BRIEF
From the listing below, pick out each line with the word "Hcand".

** Opening MATERIAL PROVIDED block **

Lemma represents_store a m p x v :
  represents a m p -> (forall i, i ∈ p_stack p -> x <> link_of i) ->
  represents a (m.[x <- v]) p.
Proof.
  intros Hrep Hx. apply (represents_agree a m _ p Hrep). intros i Hi. by apply load_store_ne, Hx.
Qed.

Lemma contiguous_sim a m p count f b :
  represents a m p -> allocate_contiguous a count = Done (b, Some f) ->
  candidate count a (index f) /\ in_use b = (in_use a + count)%nat /\ same_layout a b /\
  exists skipped, p_fresh p = skipped ++ zrange (index f) count ++ fresh b /\
    represents b m (mkPool (p_all p) (p_stack p) (fresh b)).
Proof.
  intros Hrep Hal. pose proof (rp_wf _ _ _ Hrep) as Hwf. unfold allocate_contiguous in Hal.
  destruct (Nat.eqb_spec count 0) as [|Hc]; [done|].
  destruct (contiguous_loop_spec count a ltac:(lia) Hwf) as ([b' f'] & Hrun & Hb & Hres).
  rewrite Hal in Hrun. injection Hrun as <- <-.
  destruct Hres as (Hcand & Hu & pre & Hrem). split_and!; [done|done|apply Hb|].
  exists (filter (unreserved a) pre). split.
  - rewrite (rp_fresh _ _ _ Hrep), (fresh_advance a b (pre ++ zrange (index f) count)).
    + rewrite filter_app, <-app_assoc. do 2 f_equal. apply filter_id, Forall_forall.
      intros i Hi%elem_of_zrange. by apply Hcand.
    + apply Hb.
    + by rewrite <-app_assoc.
  - eapply represents_bumped; eauto. exists (pre ++ zrange (index f) count). by rewrite <-app_assoc.
Qed.

Lemma contiguous_sim_none a m p count b :
  represents a m p -> allocate_contiguous a count = Done (b, None) ->
  same_layout a b /\ in_use b = in_use a /\
  (count <> 0%nat -> forall x, ~ candidate count a x) /\
  exists f, represents b m (mkPool (p_all p) (p_stack p) f) /\ (forall i, i ∈ f -> i ∈ p_fresh p) /\
    (count <> 0%nat -> f = []).
Proof.
  intros Hrep Hal. pose proof (rp_wf _ _ _ Hrep) as Hwf. unfold allocate_contiguous in Hal.
  destruct (Nat.eqb_spec count 0) as [->|Hc].
  - injection Hal as <-. split_and!; try done. exists (p_fresh p). by destruct p.
  - destruct (contiguous_loop_spec count a ltac:(lia) Hwf) as ([b' f'] & Hrun & Hb & Hres).
    rewrite Hal in Hrun. injection Hrun as <- <-.
    destruct Hres as (Hrem & Hu & Hnone). split_and!; [apply Hb|done|done|].
    exists []. split_and!; [|by intros i ?%elem_of_nil|done].
    eapply represents_bumped; eauto; [exists (remaining a); by rewrite Hrem, app_nil_r|].
    unfold fresh. by rewrite Hrem.
Qed.

Lemma contiguous_returns a count :
  wf a -> exists b r, allocate_contiguous a count = Done (b, r).
Proof.
  intros Hwf. unfold allocate_contiguous. destruct (Nat.eqb_spec count 0) as [|Hc]; [by eexists _, _|].
  destruct (contiguous_loop_spec count a ltac:(lia) Hwf) as ([b f] & Hrun & _). eauto.
Qed.

End FrameFacts.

** Closing MATERIAL PROVIDED block **

SOLUTION TO THIS EXERCISE
  destruct Hres as (Hcand & Hu & pre & Hrem). split_and!; [done|done|apply Hb|].
      intros i Hi%elem_of_zrange. by apply Hcand.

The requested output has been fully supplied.